Ancak bu sadece madalyonun bir tarafı. Diğer tarafı ise milyonlarca insan bir işte çalıştığı halde yoksulluk içerisinde yaşamak zorunda bırakılmış. Bu açıdan sendikaların “iyi iş” talebini öne çıkarması önemli.
Örneğin kıtanın “motoru” Almanya’da sermaye tarafından emekçilerin kazanılmış haklarına yönelik gasplar, insanca yaşam için bir işte çalışmanın da artık yeterli olmadığını gösteriyor.
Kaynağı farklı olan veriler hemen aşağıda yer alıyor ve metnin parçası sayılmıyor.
Lemma object_members_encode (d : list (string * pyval)) :
  forall (kv : string * pyval) (rest : string) (fuel : nat),
    Forall (fun kv => reads_back scan enc (snd kv)) (kv :: d) ->
    Forall (fun kv => opens enc (snd kv)) (kv :: d) ->
    (length d < fuel)%nat ->
    object_members scan fuel
      (encode_member enc kv
       +:+ encode_more_members enc (String "," (newline_indent (S level))) d
       +:+ newline_indent level +:+ String "}" rest)
    = Some (kv :: d, rest).
Proof.
  induction d as [|kv' d IH]; intros [k x] rest fuel Hread Hopen Hfuel;
    (destruct fuel as [|fuel]; [simpl in Hfuel; lia|]);
    inversion Hread as [|? ? Hx Hread']; subst;
    inversion Hopen as [|? ? Ox Hopen']; subst;
    simpl in Hx, Ox;
    simpl encode_more_members;
    unfold encode_member at 1; simpl fst; simpl snd;
    rewrite !append_assoc, ?append_nil;
    match goal with
    | |- context [encode_basestring k +:+ ?t] =>
        destruct (scanstring_basestring k t) as [Hshape Hkey];
        rewrite Hshape; simpl object_members; eval_codes; rewrite Hkey
    end;
    heads; chars;
    rewrite (skip_ws_solid _ (opens_value_solid _ (Ox _)));
    rewrite Hx by reflexivity.
  - rewrite skip_ws_newline_indent. chars. reflexivity.
  - chars. rewrite skip_ws_newline_indent.
    rewrite (skip_ws_solid _ (encode_member_opens _ _ _)).
    rewrite IH by (auto; simpl in Hfuel; lia). reflexivity.
Qed.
Çünkü, iş yaşamını düzenleyen yasalarda önemli değişiklikler yapılarak kiralık, taşeron, düşük ücretli ve yarım günlük işler alabildiğince artırıldı.
Avrupa’nın en zengin ülkesi Almanya, aynı zamanda düşük ücretli işlerde de “en zengin” ülke. Her dört çalışandan biri “düşük ücretli işler”de çalışıyor. Yani yaklaşık 10 milyon emekçi...
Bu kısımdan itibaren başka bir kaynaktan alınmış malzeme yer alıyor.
(** X12.  What [create_jitted_function] leaves in [*errors] names the first
    step that failed: -1 without a JIT generator; else -2 for a return type
    that is not accepted; else -3 when an argument does not convert; else -4
    when the compile entry point of the context answers null; else 0.  The
    function returns a compiled function exactly when it leaves 0, and then
    the one that the entry point answered. *)
Theorem create_jitted_function_error_codes transaction self
    (environment_context : bool)
    (mdl_meters_per_scene_unit mdl_wavelength_min mdl_wavelength_max : Float32) :
  let outcome :=
    create_jitted_function transaction self environment_context
      mdl_meters_per_scene_unit mdl_wavelength_min mdl_wavelength_max in
  let return_type := definition_mdl_return_type transaction (m_definition_tag self) in
  let converted :=
    converted_arguments transaction self environment_context
      mdl_meters_per_scene_unit mdl_wavelength_min mdl_wavelength_max in
  let compiled := compile_lowered transaction self environment_context in
  (errors outcome = -1 <-> jit_generator_available = false)
  /\ (errors outcome = -2 <->
      jit_generator_available = true /\ ~ accepted_return_shape return_type)
  /\ (errors outcome = -3 <->
      jit_generator_available = true /\ accepted_return_shape return_type
      /\ converted = None)
  /\ (errors outcome = -4 <->
      jit_generator_available = true /\ accepted_return_shape return_type
      /\ exists mdl_arguments,
           converted = Some mdl_arguments /\ compiled mdl_arguments = None)
  /\ (errors outcome = 0 <->
      jit_generator_available = true /\ accepted_return_shape return_type
      /\ exists mdl_arguments,
           converted = Some mdl_arguments
           /\ is_Some (compiled mdl_arguments)
           /\ jitted_func outcome = compiled mdl_arguments)
  /\ (is_Some (jitted_func outcome) <-> errors outcome = 0)
  /\ errors outcome ∈ create_jitted_function_codes.
Proof.
  intros outcome return_type converted compiled.
  subst outcome converted compiled.
  rewrite create_jitted_function_steps, <- !return_type_is_ok_accepted.
  fold return_type.
  destruct jit_generator_available, (return_type_is_ok return_type);
    cbn [negb];
    [destruct (converted_arguments _ _ _ _ _ _) as [mdl_arguments|];
       [cbn zeta;
        destruct (compile_lowered transaction self environment_context
                    mdl_arguments) as [code|] eqn:Hcompiled|]|..];
    cbn [errors jitted_func];
    (split_and!; [..|by repeat constructor]);
    split; try done; try (by intros [? ?]); try (by intros (? & ? & ?));
    try (by intros (? & ? & ? & ? & ?)).
  all: try (intros (_ & _ & arguments & [= <-] & Hnone); congruence).
  all: try (intros (_ & _ & arguments & [= <-] & [code' Hsome] & _); congruence).
  all: try (intros _; split_and!; try done; exists mdl_arguments;
            by rewrite ?Hcompiled).
Qed.

End Lowering_extras.

Section Conversion_extras.
Context `{Lowering_world}.
Implicit Types (transaction : Transaction) (self : Mdl_function_call).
Düşük ücretli işlerde Litvanya birinci, Almanya ikinci.
Hal böyle olunca da milyonlarca insan günde 8 saat normal bir işte çalıştığı halde ailesini insanca geçindirebilecek bir gelire sahip değil.
Bu nedenle sendikalar “çalışan yoksullar”ın olmaması için son yıllarda değişik kampanyalar yürüttüler. Ama ciddi bir sonuç alınabilmiş değil.
Bütün bunlardan ötürü, 1 Mayıs gösterilerine bu yıl “iyi iş” talebini içeren pankartlar, dövizler damgasını vurdu. Keza yapılan konuşmaların çoğu da bu yöndeydi.
Sendikaların düşük ücretli işlere çare olarak gösterdiği yasal asgari ücretin saat başı 8.50 avro olarak belirlenmesi, işbaşındaki hükümet tarafından sulandırılarak karara bağlandı.
Ancak, hem belirlenen miktar hem de uygulama biçimi emekçilerin sorunlarını çözebilecek durumda değil.
Bu nedenle yasal asgari ücretin planlandığı biçimiyle yürürlüğe girmesi, emek örgütleri açısından taleplerin yeniden gözden geçirilmesi anlamına geliyor. Bunun başında ise asgari ücret miktarının en kısa zamanda net olarak saat başı 10 avroya çıkarılması gerekiyor. İlerici sendikalar ve örgütlerin çoğu uzunca bir süredir bunu dillendiriyor, ancak hükümetin dikkate aldığı yok...
Dolayısıyla, 2014 1 Mayıs’ı Almanya’da “iyi bir iş” ve “insanca bir yaşam” için eski taleplerin zaman geçirilmeden güncelleştirilmesi ve bu temelde güçlü bir mücadelenin örgütlenmesi gerektiğini ortaya koymuştur.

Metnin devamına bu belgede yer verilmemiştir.